Six months from Brexit Day, the messy compromises and political horse-trading have not led to a collapse in support for Brexit but, instead, to fears the dream is being “stolen” or “betrayed.”
Browning says the divergence of the Leave and Remain camps is a grave risk for Britain’s political system. “My concern is we are very much in danger of having a fundamental breakdown of social trust, of polarized narratives of national identity,” he said. “It becomes impossible for people to speak to each other because we now have two fundamentally different framings of what Britishness means.”
Philip Corr, a professor of psychology and behavioral economics at the University of London, agrees there is “considerable” polarization on both sides of the debate.

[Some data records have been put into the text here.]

(** * The LLM gateway route (src/app/api/llm/route.ts)

    A shallow embedding of the route handler [POST], of its three provider
    adapters and of their prompt builders, with the properties of the
    gateway stated over it.

    The route is TypeScript, so at run time it works on untyped JavaScript
    values: the request body is whatever [request.json()] decodes, and the
    type annotations ([prompt: string], [options: LLMOptions]) are erased.
    The embedding therefore keeps JavaScript values, truthiness, property
    reads that throw on [null] and [undefined], and string coercion.

    Strings are byte strings holding the UTF-8 text of the source.
    Diagnostic output ([console.log], [console.error]) is left out. *)

From Stdlib Require Import String Ascii List Bool Arith Lia.
From Stdlib Require Import ZArith.
From Stdlib Require Import Floats.PrimFloat.
Import ListNotations.
Local Open Scope list_scope.
Local Open Scope string_scope.

(** ** JavaScript values *)

Local Set Warnings "-register-all,-inexact-float".

Module JS.

(** Values as [JSON.parse] builds them, plus [undefined].  A number is an
    IEEE binary64.  [Obj] lists the own properties of an object; the first
    binding of a name is the property. *)
Inductive Value : Type :=
| Undefined
| Null
| Bool (b : bool)
| Num (x : float)
| Str (s : string)
| Arr (items : list Value)
| Obj (props : list (string * Value)).

(** The engine faults the route can meet; they are [TypeError]s. *)
Inductive Fault : Type :=
| ReadProperty (base : Value) (prop : string)
| Destructure (base : Value)
| ToPrimitive.

(** A thrown value.  Everything thrown on the route's paths is an [Error]
    object, and the route only reads its [message]. *)
Record Error : Type := mkError { message : string }.

(** Outcome of evaluating an expression. *)
Inductive Completion (A : Type) : Type :=
| Normal (a : A)
| Throw (e : Error).
Arguments Normal {A} a.
Arguments Throw {A} e.

(** What the engine decides and the route does not: how a number prints
    and how a [TypeError] words its message. *)
Record Engine : Type := mkEngine {
  numberToString : float -> string;
  faultMessage : Fault -> string
}.

Definition bindC {A B} (c : Completion A) (k : A -> Completion B)
  : Completion B :=
  match c with
  | Normal a => k a
  | Throw e => Throw e
  end.

(** ToBoolean: [undefined], [null], [false], [+0], [-0], [NaN] and the empty
    string are falsy. *)
Definition truthy (v : Value) : bool :=
  match v with
  | Undefined | Null => false
  | Bool b => b
  | Num x => negb (is_zero x || is_nan x)
  | Str s => negb (s =? "")
  | Arr _ | Obj _ => true
  end.

Definition nullish (v : Value) : bool :=
  match v with
  | Undefined | Null => true
  | _ => false
  end.

Fixpoint lookup (p : string) (props : list (string * Value)) : Value :=
  match props with
  | [] => Undefined
  | (k, v) :: rest => if k =? p then v else lookup p rest
  end.

Fixpoint hasOwn (p : string) (props : list (string * Value)) : bool :=
  match props with
  | [] => false
  | (k, _) :: rest => (k =? p) || hasOwn p rest
  end.

(** [a || b] on values. *)
Definition or (a b : Value) : Value := if truthy a then a else b.

(** [v === s] for a string literal [s]. *)
Definition strictEqualsString (v : Value) (s : string) : bool :=
  match v with
  | Str t => t =? s
  | _ => false
  end.

Section WithEngine.
Variable engine : Engine.

Definition typeError (f : Fault) : Error := mkError (faultMessage engine f).

(** [v.p] and [v[0]] (with [p] = "0").  Reading from [null] or [undefined]
    throws.  The names the route reads are prompt, provider, options,
    temperature, topP, topK, the four include flags, error, message,
    choices, content, text and the index 0; none of them is inherited from
    a prototype, so a name that is not an own property reads as
    [undefined].  Index 0 of a string is its first code unit, kept here as
    the first byte (exact for a string that starts with an ASCII
    character). *)
Definition Get (v : Value) (p : string) : Completion Value :=
  match v with
  | Undefined | Null => Throw (typeError (ReadProperty v p))
  | Obj props => Normal (lookup p props)
  | Arr items => Normal (if p =? "0" then nth 0 items Undefined else Undefined)
  | Str s =>
      Normal (if p =? "0"
              then match s with
                   | EmptyString => Undefined
                   | String c _ => Str (String c EmptyString)
                   end
              else Undefined)
  | Bool _ | Num _ => Normal Undefined
  end.

(** [v?.p] *)
Definition GetOptional (v : Value) (p : string) : Completion Value :=
  if nullish v then Normal Undefined else Get v p.

(** ToString.  An array prints through [Array.prototype.join]; an object
    prints as "[object Object]" unless an own [toString] property (never
    callable in decoded JSON) shadows the inherited method, in which case
    the conversion to a primitive fails. *)
Fixpoint ToString (v : Value) : Completion string :=
  match v with
  | Undefined => Normal "undefined"
  | Null => Normal "null"
  | Bool true => Normal "true"
  | Bool false => Normal "false"
  | Num x => Normal (numberToString engine x)
  | Str s => Normal s
  | Arr items =>
      (fix join (l : list Value) : Completion string :=
         match l with
         | [] => Normal ""
         | x :: rest =>
             bindC (match x with
                    | Undefined | Null => Normal ""
                    | _ => ToString x
                    end)
                   (fun s =>
                      match rest with
                      | [] => Normal s
                      | _ :: _ => bindC (join rest)
                                        (fun r => Normal (s ++ "," ++ r))
                      end)
         end) items
  | Obj props =>
      if hasOwn "toString" props then Throw (typeError ToPrimitive)
      else Normal "[object Object]"
  end.

End WithEngine.

End JS.

Import JS.

(** ** Effects: the environment, the network, and what a request does *)

(** The second argument of [fetch].  [body] holds the value handed to
    [JSON.stringify]; the text on the wire is its serialisation. *)
Record RequestInit : Type := mkRequestInit {
  method : string;
  headers : list (string * string);
  body : Value
}.

(** What the route reads of a [fetch] response: the [ok] flag and the
    outcome of [response.json()]. *)
Record Response : Type := mkResponse {
  ok : bool;
  json : Completion Value
}.

(** What the route reads of the Gemini client's response: its [text]. *)
Record GenerateContentResponse : Type := mkGenerateContentResponse {
  responseText : Value
}.

(** The world outside the route: the JavaScript engine, [process.env], the
    Gemini client created with [new GoogleGenAI({ apiKey })], and [fetch].
    A request makes at most one outbound call, so a function of the call's
    arguments is enough to stand for the network. *)
Record Host : Type := mkHost {
  engine : Engine;
  env : string -> option string;
  generateContent : Value -> Value -> Completion GenerateContentResponse;
  fetch : string -> RequestInit -> Completion Response
}.

(** The observable steps of a request, in order. *)
Inductive Event : Type :=
| EnvRead (name : string)
| GenerateContent (apiKey : Value) (params : Value)
| Fetch (url : string) (init : RequestInit).

(** A computation: the events it performed and how it completed. *)
Definition Eff (A : Type) : Type := (list Event * Completion A)%type.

“The dream is nearly always better than the reality, and leaving the EU was always going to be tough,” Corr said. “Therefore there is plenty of opportunity for polarization and finding more reasons to dislike the ‘other side.’
“There are lots of people who were backing Open Europe’s case for reform … and they are now saying the complete opposite” — Henry Newman, Open Europe
“A vacuum exists which politicians of different hues are starting to fill with their framed message — these messages have the potential of turning nasty if events turn bad,” he said. He cited the recent “scallop wars” between British and French fishermen: A localized dispute that stems from differing national rules about fishing access that has little if anything to do with Brexit.

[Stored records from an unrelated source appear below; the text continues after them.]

Lemma rejected_key_bad_request_witness :
  Deferred.fetch (sampleRequest "GET" "/a/b/../c" (Some "bytes=0-1")) sampleEnv
    = Ret BadRequest
  ∧ Eager.fetch (sampleRequest "HEAD" "/%E0%A4%A" None) = Ret BadRequest.
Proof.
  split.
  - exact (proj1 (rejected_key_bad_request
                    (sampleRequest "GET" "/a/b/../c" (Some "bytes=0-1")) sampleEnv
                    (or_introl eq_refl) eq_refl)).
  - exact (proj1 (proj2 (rejected_key_bad_request
                           (sampleRequest "HEAD" "/%E0%A4%A" None) sampleEnv
                           (or_intror eq_refl) eq_refl))).
Defined.

(** ** Requests without a usable range *)

(** X9. A GET or HEAD request without a [Range] header makes, in both
    handlers, exactly one storage call: an unranged [get] of the normalized
    key with the request's headers as [onlyIf].  When the bucket has no
    such object the answer is 404; when it gives an object with a body the
    answer is 200 with [Content-Length] the object's size and the common
    headers, the body being the object's for GET and none for HEAD. *)
Theorem no_range_full_object
    (request : Request) (env : Deferred.Env) (b : Bucket) (key : string) :
  method request = "GET" ∨ method request = "HEAD" →
  normalizeKey (url_pathname request) = Some key →
  req_headers request !! "Range" = None →
  let result := bucket_get b key (req_headers request) None in
  Deferred.fetch request env = Eager.fetch request
  ∧ (run b (Eager.fetch request)).2 = [CallGet key (req_headers request) None result]
  ∧ (result = None → (run b (Eager.fetch request)).1 = NotFound)
  ∧ ∀ obj content,
      result = Some obj → body obj = Some content →
      (run b (Eager.fetch request)).1
      = {| status := 200;
           headers := <["Content-Length" := String_ (size obj)]> (withCommonHeaders obj ∅);
           resp_body := if String.eqb (method request) "HEAD" then None else Some content |}.
Proof.
  intros Hm Hk Hh result.
  assert (Deferred.fetch request env = fullObject request key) as Hd.
  { unfold Deferred.fetch. pass_guards Hm Hk. by rewrite Hh. }
  assert (Eager.fetch request = fullObject request key) as He.
  { unfold Eager.fetch. pass_guards Hm Hk. by rewrite Hh. }
  rewrite Hd, He. split; [done|]. split; [apply fullObject_calls|].
  rewrite fullObject_run. fold result. split.
  - by intros ->.
  - intros obj content -> Hb. by rewrite Hb.
Qed.

Lemma no_range_full_object_witness :
  let b := sampleBucket (sampleObject 50 (Some "content")) in
  (run b (Eager.fetch (sampleRequest "HEAD" "/a.txt" None))).1
  = {| status := 200;
       headers := <["Content-Length" := "50"]>
                    (withCommonHeaders (sampleObject 50 (Some "content")) ∅);
       resp_body := None |}.
Proof.
  intros b.
  exact (proj2 (proj2 (proj2 (no_range_full_object (sampleRequest "HEAD" "/a.txt" None)
                                sampleEnv b "a.txt" (or_intror eq_refl) eq_refl eq_refl)))
           (sampleObject 50 (Some "content")) "content" eq_refl eq_refl).
Defined.

(** ** What full and partial responses carry *)

Lemma withCommonHeaders_present (obj : R2Object) :
  withCommonHeaders obj ∅ !! "Accept-Ranges" = Some "bytes"
  ∧ is_Some (withCommonHeaders obj ∅ !! "ETag")
  ∧ is_Some (withCommonHeaders obj ∅ !! "Last-Modified")
  ∧ is_Some (withCommonHeaders obj ∅ !! "Cache-Control").
Proof.
  destruct (withCommonHeaders_lookups obj ∅) as (He & Hl & Ha & Hc).
  cbv zeta in *. rewrite He, Hl, Ha, Hc. by repeat split.
Qed.

Lemma successHeaders_other (r : Response) :
  status r ≠ 200 → status r ≠ 206 → successHeaders r.
Proof. intros H1 H2 [H | H]; by rewrite H in *. Qed.

Lemma successHeaders_200 (obj : R2Object) (len : string) (content : option string) :
  successHeaders {| status := 200;
                    headers := <["Content-Length" := len]> (withCommonHeaders obj ∅);
                    resp_body := content |}.
Proof.
  intros _. cbn [status headers].
  destruct (withCommonHeaders_present obj) as (Ha & He & Hl & Hc).
  rewrite !lookup_insert_ne by done. rewrite lookup_insert_eq.
  by repeat split.
Qed.

Lemma successHeaders_206
    (obj : R2Object) (len range : string) (content : option string) :
  successHeaders {| status := 206;
                    headers := <["Content-Length" := len]>
                                 (<["Content-Range" := range]> (withCommonHeaders obj ∅));
                    resp_body := content |}.
Proof.
  intros _. cbn [status headers].
  destruct (withCommonHeaders_present obj) as (Ha & He & Hl & Hc).
  rewrite !lookup_insert_ne by done. rewrite !lookup_insert_eq.
  rewrite lookup_insert_ne by done. rewrite lookup_insert_eq.
  by repeat split.
Qed.

(** Closes [always successHeaders] goals branch by branch. *)
Ltac success_branches :=
  repeat first
    [ apply always_Ret;
      first [ apply successHeaders_200 | apply successHeaders_206
            | by apply successHeaders_other ]
    | apply always_BucketHead; intros ?
    | apply always_BucketGet; intros ?
    | match goal with
      | |- always _ (if ?c then _ else _) => destruct c
      | |- always _ (match ?x with _ => _ end) => destruct x
      end ].

Lemma fullObject_successHeaders (request : Request) (key : string) :
  always successHeaders (fullObject request key).
Proof. unfold fullObject. run_storage. success_branches. Qed.

Lemma Deferred_fetch_successHeaders (request : Request) (env : Deferred.Env) :
  always successHeaders (Deferred.fetch request env).
Proof.
  unfold Deferred.fetch. cbv zeta.
  destruct (_ && _); [success_branches|].
  destruct (negb (truthy (normalizeKey (url_pathname request)))); [success_branches|].
  destruct (Deferred.parseRange _ _) as [[| |w]|].
  - destruct (truthy _); [success_branches|apply fullObject_successHeaders].
  - destruct (truthy _); [success_branches|apply fullObject_successHeaders].
  - run_storage. success_branches.
  - apply fullObject_successHeaders.
Qed.

Lemma Eager_fetch_successHeaders (request : Request) :
  always successHeaders (Eager.fetch request).
Proof.
  unfold Eager.fetch. cbv zeta.
  destruct (_ && _); [success_branches|].
  destruct (negb (truthy (normalizeKey (url_pathname request)))); [success_branches|].
  destruct (Eager.hasValidRangeFormat _); [|apply fullObject_successHeaders].
  run_storage. apply always_BucketHead. intros [size|]; [|success_branches].
  cbn [Storage_bind].
  destruct (Eager.parseRange _ _) as [[|w]|].
  - success_branches.
  - run_storage. success_branches.
  - apply fullObject_successHeaders.
Qed.

(** X10. Whatever the request and the bucket, a 200 or 206 response of
    either handler carries [Accept-Ranges: bytes], an ETag, a
    Last-Modified, a Cache-Control and a Content-Length, and a 206 response
    a Content-Range as well. *)
Theorem success_responses_carry_headers
    (request : Request) (env : Deferred.Env) (b : Bucket) (resp : Response) :
  resp = (run b (Deferred.fetch request env)).1 ∨ resp = (run b (Eager.fetch request)).1 →
  status resp = 200 ∨ status resp = 206 →
  headers resp !! "Accept-Ranges" = Some "bytes"
  ∧ is_Some (headers resp !! "ETag")
  ∧ is_Some (headers resp !! "Last-Modified")
  ∧ is_Some (headers resp !! "Cache-Control")
  ∧ is_Some (headers resp !! "Content-Length")
  ∧ (status resp = 206 → is_Some (headers resp !! "Content-Range")).
Proof.
  intros [-> | ->].
  - apply (always_run successHeaders), Deferred_fetch_successHeaders.
  - apply (always_run successHeaders), Eager_fetch_successHeaders.
Qed.

Lemma success_responses_carry_headers_witness :
  let resp := (run (sampleBucket (sampleObject 1000 (Some "content")))
                 (Deferred.fetch (sampleRequest "GET" "/a.bin" (Some "bytes=0-9"))
                    sampleEnv)).1 in
  headers resp !! "Accept-Ranges" = Some "bytes"
  ∧ is_Some (headers resp !! "Content-Range").
Proof.
  intros resp.
  destruct (success_responses_carry_headers
              (sampleRequest "GET" "/a.bin" (Some "bytes=0-9")) sampleEnv
              (sampleBucket (sampleObject 1000 (Some "content"))) resp
              (or_introl eq_refl) (or_intror eq_refl))
    as (Ha & _ & _ & _ & _ & Hr).
  exact (conj Ha (Hr eq_refl)).
Defined.

(** ** The eager-size handler on other ranges *)

(** X11. The eager-size handler ignores a [Range] value that is not of the
    grammar (another unit, several ranges, signs, spaces, the empty value):
    it makes no metadata probe and serves the request as one without a
    range, with a single unranged [get]. *)
Theorem eager_malformed_range_ignored
    (request : Request) (b : Bucket) (key h : string) :
  method request = "GET" ∨ method request = "HEAD" →
  normalizeKey (url_pathname request) = Some key →
  req_headers request !! "Range" = Some h →
  malformed h →
  Eager.fetch request = fullObject request key
  ∧ (run b (Eager.fetch request)).2
    = [CallGet key (req_headers request) None (bucket_get b key (req_headers request) None)]
  ∧ status (run b (Eager.fetch request)).1 ∈ [200; 304; 404].
Proof.
  intros Hm Hk Hh Hmal.
  assert (Eager.fetch request = fullObject request key) as ->.
  { unfold Eager.fetch. pass_guards Hm Hk. rewrite Hh.
    unfold Eager.hasValidRangeFormat. cbn [default from_option id].
    apply malformed_rangeMatch in Hmal as ->. by rewrite andb_false_r. }
  split; [done|]. split; [apply fullObject_calls|apply fullObject_status].
Qed.

Lemma eager_malformed_range_ignored_witness :
  (run (sampleBucket (sampleObject 50 (Some "content")))
     (Eager.fetch (sampleRequest "GET" "/a.txt" (Some "bytes=0-9,20-29")))).2
  = [CallGet "a.txt" {["Range" := "bytes=0-9,20-29"]} None
       (Some (sampleObject 50 (Some "content")))].
Proof.
  refine (proj1 (proj2 (eager_malformed_range_ignored
                          (sampleRequest "GET" "/a.txt" (Some "bytes=0-9,20-29"))
                          (sampleBucket (sampleObject 50 (Some "content")))
                          "a.txt" "bytes=0-9,20-29" (or_introl eq_refl) eq_refl eq_refl _))).
  apply malformed_rangeMatch. reflexivity.
Defined.

(** X12. When the [Range] value is of the grammar and the metadata probe
    finds no object, the eager-size handler answers 404 after the probe
    alone: no [get] is made. *)
Theorem eager_probe_miss_not_found (request : Request) (b : Bucket) (key : string) :
  method request = "GET" ∨ method request = "HEAD" →
  normalizeKey (url_pathname request) = Some key →
  Eager.hasValidRangeFormat (req_headers request !! "Range") = true →
  bucket_head b key = None →
  run b (Eager.fetch request) = (NotFound, [CallHead key None]).
Proof.
  intros Hm Hk Hv Hhead. unfold Eager.fetch. pass_guards Hm Hk.
  rewrite Hv. run_storage. by rewrite Hhead.
Qed.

“This opinion vacuum is partly driven by the complexity of the Brexit debate and negotiations, as well as the uncertainty of the outcome,” he said. “If the debate gets more heated and British interests are challenged directly, then people will take sides in ways that may further undermine the unity of the country, have unknown consequences … which politicians may find hard to control.”
Henry Newman, director of the think tank Open Europe and former adviser to Environment Secretary and leading Brexiteer Michael Gove, agrees that radicalization of either side makes compromise harder to reach. “There are lots of people who were backing Open Europe’s case for reform, which was ‘keep the single market and ditch the rest,’ and they are now saying the complete opposite. This is going to the root of identity and it’s not about policy anymore. It’s very hard to make a clear argument for a compromise.”
Trapped in revolution
The polarization is starting to spook influential figures on both sides of the Brexit divide.

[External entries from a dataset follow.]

(** ** The network data source *)

Lemma dataSourceNetworkRead_loop_Ok byID networkID networkName resp :
  ∀ network n,
    dataSourceNetworkRead_loop byID networkID networkName resp network
    = Ok (Some n) →
    network = Some n ∨ Item_Network n ∈ resp.
Proof.
  induction resp as [|v resp IH]; intros network n E; simpl in E.
  - left. congruence.
  - destruct v as [net|]; [|done].
    assert (Hname :
      (if String.eqb (Network_Name net) networkName
       then match network with
            | Some _ =>
                Err (fmt_Errorf
                  "found multiple networks named %q, please specify a unique ID instead"
                  [Network_Name net])
            | None => dataSourceNetworkRead_loop byID networkID networkName
                        resp (Some net)
            end
       else dataSourceNetworkRead_loop byID networkID networkName resp
              network) = Ok (Some n) →
      network = Some n ∨ Item_Network n ∈ Item_Network net :: resp).
    { destruct (String.eqb _ _).
      - destruct network; [done|]. intros E1.
        destruct (IH _ _ E1) as [[= ->]|Hin]; right; [by left|by right].
      - intros E1. destruct (IH _ _ E1) as [->|Hin]; [by left|].
        right. by right. }
    destruct byID; [|by apply Hname].
    destruct networkID as [want|]; [|done].
    destruct (Network_ID net) as [have|]; [|done].
    case_decide; [|by apply Hname].
    injection E as ->. right. by left.
Qed.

Former Tory leader and Foreign Secretary William Hague wrote in the Telegraph that the U.K. political system is now “only one or two steps away from being unable to govern.”
One government minister, who supported Remain but believes leaving the EU need not be a disaster, said the country is now trapped in a “psychology of perpetual revolution.”
“It’s the same with all revolutions,” the minister said. “The purists keep moving on, that’s the problem. What was once hard-line, becomes soft. At the start of the French Revolution in 1789, it was perfectly acceptable to be a revolutionary and a constitutional monarchist. By 1793, the king had been executed and public figures with monarchical sympathies had their heads lopped off at the guillotine.”
A second senior Tory MP, who did not want to be named, said: “Revolutions become self-perpetuating and any attempt to recreate stability is conflated with counter-revolutionary activity and treason. The error is that Brexit is now seen as a thing to deliver. Of course it’s not. It’s a process, not a destination. We need to accept that and decide what future we want, not argue who is the most pure on the journey.”
Political leadership is now required, said Corr: “Politicians have a duty to set an example and history will surely frown upon those who try to extract personal political capital from this most unusual and uncertain history-making event.”